Wednesday, September 29, 2004

Electoral Storm - The Air War

I was planning on writing about volcanoes, for the obvious reasons, but I'll push that back for the moment for the current status of the local political scene. It has gotten nasty on the airwaves of late, and looks like it will only get nastier.

I think people think that, just because you're a Democrat, you're under some requirement to play nice. These guys know hardball, particularly in this state. I saw it in the eyes of the Kerry supporters at the caucus and I'm seeing it in the strategy of the Democratic candidates adverts. They are hitting hard and hitting early, and the GOP is in that odd position of having to hustle up to hit back. And, I think, making a fatal mistake.

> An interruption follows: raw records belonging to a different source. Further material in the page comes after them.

(** * Maya's sprite pipeline: a shallow embedding of the sprite-sheet
    cleanup and alignment code (PrepSprites/sprite_pipeline.py and
    PrepSprites/spriteConverter/pixel_fixer.py).

    Python integers are [Z]; [//] is [Z.div] (both floor for a positive
    divisor) and raises [ZeroDivisionError] on a zero divisor.  A numpy
    array of shape (h, w, 4) is a record holding its shape and its rows of
    RGBA pixels; a PIL image is identified with the array [np.array] makes
    of it.  The numpy operations the pipeline uses are written out in
    module [Np], with the exceptions numpy raises. *)

From Stdlib Require Import ZArith List Bool Lia QArith.
From stdpp Require Import base list gmap.

Open Scope Z_scope.

(** ** Exceptions *)

Inductive exn := ValueError | IndexError | ZeroDivisionError | AttributeError.

Inductive result (A : Type) :=
  | Ok (a : A)
  | Raise (e : exn).
Arguments Ok {A} a.
Arguments Raise {A} e.

#[global] Instance result_ret : MRet result := fun A a => Ok a.
#[global] Instance result_bind : MBind result := fun A B f m =>
  match m with
  | Ok a => f a
  | Raise e => Raise e
  end.

(** [for x in l: s = body(s, x)] where the body may raise. *)
Fixpoint for_each {S X : Type} (body : S -> X -> result S) (l : list X) (s : S)
    : result S :=
  match l with
  | [] => Ok s
  | x :: l' => s' ← body s x; for_each body l' s'
  end.

(** [range(lo, hi)] *)
Definition range (lo hi : Z) : list Z := seqZ lo (hi - lo).

(** [a // b] *)
Definition floordiv (a b : Z) : result Z :=
  if b =? 0 then Raise ZeroDivisionError else Ok (a / b).

(** ** Pixels *)

Record pixel := RGBA { red : N; green : N; blue : N; alpha : N }.

#[global] Instance pixel_eq_dec : EqDecision pixel.
Proof. solve_decision. Defined.

(** [(0, 0, 0, 0)] *)
Definition transparent : pixel := RGBA 0 0 0 0.

(** ** The numpy operations *)

Module Np.

Record ndarray (A : Type) := NdArray {
  shape0 : Z;
  shape1 : Z;
  rows : list (list A)
}.
Arguments NdArray {A} shape0 shape1 rows.
Arguments shape0 {A} n.
Arguments shape1 {A} n.
Arguments rows {A} n.

(** The array invariant: [shape0] rows of [shape1] elements each. *)
Definition wf {A} (a : ndarray A) : Prop :=
  0 <= shape0 a /\ 0 <= shape1 a /\
  length (rows a) = Z.to_nat (shape0 a) /\
  Forall (fun r => length r = Z.to_nat (shape1 a)) (rows a).

(** [a[y, x]] for an index in range (every index the pipeline reads or
    writes directly is guarded or comes from a loop over the interior);
    the default is returned elsewhere. *)
Definition get {A} (d : A) (a : ndarray A) (y x : Z) : A :=
  if (0 <=? y) && (0 <=? x) then
    default d (rows a !! Z.to_nat y ≫= fun r => r !! Z.to_nat x)
  else d.

(** The array of shape (h, w) whose element at (y, x) is [f y x]. *)
Definition tabulate {A} (h w : Z) (f : Z -> Z -> A) : ndarray A :=
  NdArray (Z.max 0 h) (Z.max 0 w)
          (map (fun y => map (fun x => f y x) (range 0 w)) (range 0 h)).

(** [np.zeros((h, w))], [Image.new(mode, (w, h), fill)] *)
Definition full {A} (h w : Z) (v : A) : ndarray A := tabulate h w (fun _ _ => v).

(** Elementwise operations: [a[:, :, 3]], [a > 0], [~a]. *)
Definition amap {A B} (f : A -> B) (a : ndarray A) : ndarray B :=
  NdArray (shape0 a) (shape1 a) (map (map f) (rows a)).

(** A slice bound [i] of [a[i:j]] on an axis of length [n]: a negative
    bound counts from the end, and both are clipped to [0, n]. *)
Definition slice_index (i n : Z) : Z :=
  if i <? 0 then Z.max 0 (i + n) else Z.min i n.

(** First index and length of [start:stop] on an axis of length [n]. *)
Definition slice_range (start stop n : Z) : Z * Z :=
  let s := slice_index start n in
  let e := slice_index stop n in
  (s, Z.max 0 (e - s)).

(** [a[y0:y1, x0:x1]] *)
Definition slice2 {A} (d : A) (a : ndarray A) (y0 y1 x0 x1 : Z) : ndarray A :=
  let '(ys, yl) := slice_range y0 y1 (shape0 a) in
  let '(xs, xl) := slice_range x0 x1 (shape1 a) in
  tabulate yl xl (fun y x => get d a (ys + y) (xs + x)).

Definition in_block (ys yl xs xl y x : Z) : bool :=
  (ys <=? y) && (y <? ys + yl) && (xs <=? x) && (x <? xs + xl).

(** An axis of length [src] broadcasts to length [dst] when they are equal
    or [src] is 1. *)
Definition broadcastable (src dst : Z) : bool := (src =? dst) || (src =? 1).

(** [a[y0:y1, x0:x1] = v] for an array [v]: the value is broadcast to the
    shape of the slice, or [ValueError] is raised. *)
Definition set_slice2 {A} (d : A) (a : ndarray A) (y0 y1 x0 x1 : Z)
    (v : ndarray A) : result (ndarray A) :=
  let '(ys, yl) := slice_range y0 y1 (shape0 a) in
  let '(xs, xl) := slice_range x0 x1 (shape1 a) in
  if broadcastable (shape0 v) yl && broadcastable (shape1 v) xl then
    Ok (tabulate (shape0 a) (shape1 a) (fun y x =>
          if in_block ys yl xs xl y x
          then get d v (if shape0 v =? 1 then 0 else y - ys)
                       (if shape1 v =? 1 then 0 else x - xs)
          else get d a y x))
  else Raise ValueError.

(** [a[y0:y1, x0:x1] = v] for a scalar [v]. *)
Definition fill_slice2 {A} (d : A) (a : ndarray A) (y0 y1 x0 x1 : Z) (v : A)
    : ndarray A :=
  let '(ys, yl) := slice_range y0 y1 (shape0 a) in
  let '(xs, xl) := slice_range x0 x1 (shape1 a) in
  tabulate (shape0 a) (shape1 a) (fun y x =>
    if in_block ys yl xs xl y x then v else get d a y x).

(** [a[y, x] = v] for an index in range. *)
Definition set {A} (d : A) (a : ndarray A) (y x : Z) (v : A) : ndarray A :=
  tabulate (shape0 a) (shape1 a) (fun y' x' =>
    if (y' =? y) && (x' =? x) then v else get d a y' x').

Definition same_shape {A B} (a : ndarray A) (b : ndarray B) : bool :=
  (shape0 a =? shape0 b) && (shape1 a =? shape1 b).

(** The length two axes broadcast to: their common length, or the length
    of the other one when one of them is 1. *)
Definition broadcast (m n : Z) : option Z :=
  if m =? n then Some m
  else if m =? 1 then Some n
  else if n =? 1 then Some m
  else None.

(** [a & b] on boolean arrays: elementwise on arrays of one shape; arrays
    of different shapes are broadcast against each other, an axis of
    length 1 being read at index 0, or [ValueError] is raised. *)
Definition and_ (a b : ndarray bool) : result (ndarray bool) :=
  if same_shape a b then
    Ok (tabulate (shape0 a) (shape1 a) (fun y x => get false a y x && get false b y x))
  else
    match broadcast (shape0 a) (shape0 b), broadcast (shape1 a) (shape1 b) with
    | Some h, Some w =>
        Ok (tabulate h w (fun y x =>
              get false a (if shape0 a =? 1 then 0 else y) (if shape1 a =? 1 then 0 else x)
              && get false b (if shape0 b =? 1 then 0 else y)
                             (if shape1 b =? 1 then 0 else x)))
    | _, _ => Raise ValueError
    end.

(** [a[m] = v] for a boolean mask [m] and one element [v]; the mask must
    have the shape of [a]. *)
Definition set_where {A} (d : A) (a : ndarray A) (m : ndarray bool) (v : A)
    : result (ndarray A) :=
  if same_shape a m then
    Ok (tabulate (shape0 a) (shape1 a) (fun y x =>
          if get false m y x then v else get d a y x))
  else Raise IndexError.

(** The indices of an array in row-major order. *)
Definition indices (h w : Z) : list (Z * Z) :=
  y ← range 0 h; x ← range 0 w; [(y, x)].

(** [np.where(b)]: the row indices and the column indices of the true
    elements, in row-major order. *)
Definition where_ (b : ndarray bool) : list Z * list Z :=
  let hits := filter (fun p => get false b p.1 p.2 = true)
                     (indices (shape0 b) (shape1 b)) in
  (map fst hits, map snd hits).

(** [np.sum(b)] on a boolean array. *)
Definition sum (b : ndarray bool) : Z :=
  Z.of_nat (length (where_ b).1).

(** [l.min()], [l.max()] on a non-empty index list. *)
Definition amin (l : list Z) : Z :=
  match l with
  | [] => 0
  | x :: l' => foldr Z.min x l'
  end.
Definition amax (l : list Z) : Z :=
  match l with
  | [] => 0
  | x :: l' => foldr Z.max x l'
  end.

End Np.

Import Np.

Abbreviation image := (ndarray pixel).
Notation "a .[ y , x ]" := (get transparent a y x)
  (at level 1, left associativity, format "a .[ y ,  x ]").

(** [a[:, :, 3] > 0] *)
Definition opaque (p : pixel) : bool := (0 <? alpha p)%N.

(** ** pixel_fixer.py and the despeckler of the pipeline *)

(** [collections.Counter]: the counts of the elements of a list, kept in the
    order of first insertion as a Python dict keeps them. *)
Fixpoint counter_add (c : list (pixel * Z)) (k : pixel) : list (pixel * Z) :=
  match c with
  | [] => [(k, 1)]
  | (k', n) :: c' =>
      if decide (k' = k) then (k', n + 1) :: c' else (k', n) :: counter_add c' k
  end.

Definition Counter (l : list pixel) : list (pixel * Z) := foldl counter_add [] l.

The most easy-going of the conflicts is Rossi (R) versus Gregoire (D). Rossi has tried to cast Gregoire as a "career bureaucrat" and therefore "part of the problem", while Rossi had spent time in the business sector (which, of course, has no problems at all). Gregoire hit back hard, pointing to the decade that Rossi spent in Olympia in government. Indeed, during the primary season, Rossi was pushing himself as a voice of reason and compromise in state government. Rossi's recent ads have shown a change of direction, casting himself as "Mr. Outsider" and undercutting his original message. The Gregoire camp isn't letting that pass, and in showing that Rossi is shading the truth a bit, is effectively defining him. The Dems have also been trying to tie him to more obviously conservative GOPs, which has been less successful to date, but this may change as a result of the most recent Senatorial follies (see below).

Then there is the race in the 8th, Ross (D) versus Reichert (R). Ross is going after Reichert as being "too right-wing", pushing the abortion issue in his latest wave of ads ("Rechert - Wrong on Choice, Wrong for Washington"). Pretty standard stuff in modern campaigns, but it ignores part of the primary. Reichert more to the left on the issue than his conservative rivals and got hammered for it, Ross in his primary was coming under heavy shelling for the fact that HE was slightly more conservative in his views than HIS Democratic rivals. Making it an issue now counts on the fact no one was paying attention earlier (in this fashion Ross is similar to Rossi).

But the amazing development is in the Senatorial race, Murray (D) versus Nethercutt (R). Murray unleashed a furious assault on the Republican early, with comercials pointing out that Nethercutt bailed on his term-limit promise, and ditched constiuents in Spokane, moving to Bellevue to strengthen his power base for the Senate run. They did a horribly efficient job painting Nethercutt as a "Say-Anything-Republican". It was pretty harsh and pretty effective. It made me wince.

And Nethercutt went nuclear in reaction. He went to the Quote - the one that Murray made a few years ago when someone asked her why people in the outside world liked Osama Bin Laden. Where she went on at length about how people liked Bin Laden because his construction company built infrastructure in poor nations (The correct answer was "No one likes him! He is the infidel! I spit on him! Hoch-pui!"). So the new attack ad commercial opened on Bin Laden's picture, scanned the wreckage of Ground Zero, then played the Quote, and ended with "Murray and Bin Laden, sitting in a tree, K-I-S-S-I-N-G". And then Nethercutt, looking a little frayed around the edges, endorsing the ad.

This is amazing, and not because it is the first time a GOP politician has refered to Bin Laden by name in over a year. Nor is it amazing that the commercial cuts out the question which frames her answer, even though Nethercutt has his own Quote, which he bitterly complained about being taken out of context. (We talked about it here).

It is amazing because he went for it so soon. He's putting all his chips on this one, giving the Murray campaign the chance to hit back over the next few weeks (which they have shown no reluctance to do so far). Because now he'll have time to savor HIS dumb quote. Because he's reminded everyone that, no, we haven't caught OBL yet, with our Republican administration. Because he's decided to traffic in images of Sept 11. Because he's questioned the patriotism of a US Senator that has made port safety against terrorism a major issue of her past two years.

It is a very risky strategy, a Hail Mary of an attack ad. It better work for him, because if it doesn't, Nethercutt is not only going down, he's not going down alone. The people of Washington State got bent out of shape when the US Chamber of Commerce ran negative ads against Deborah Senn. The GOP in this state has gone out of its way to try to present (relatively) sane candidates, more moderate in appearance and mannerism than their predecessors. Nethercutt has now embodied these previous ruinous candidates, and the other candidates may have to distance them from him to save their own hides, weakening party unity. Nethercutt may even take Rossi with him.

As I said, its only going to get nastier.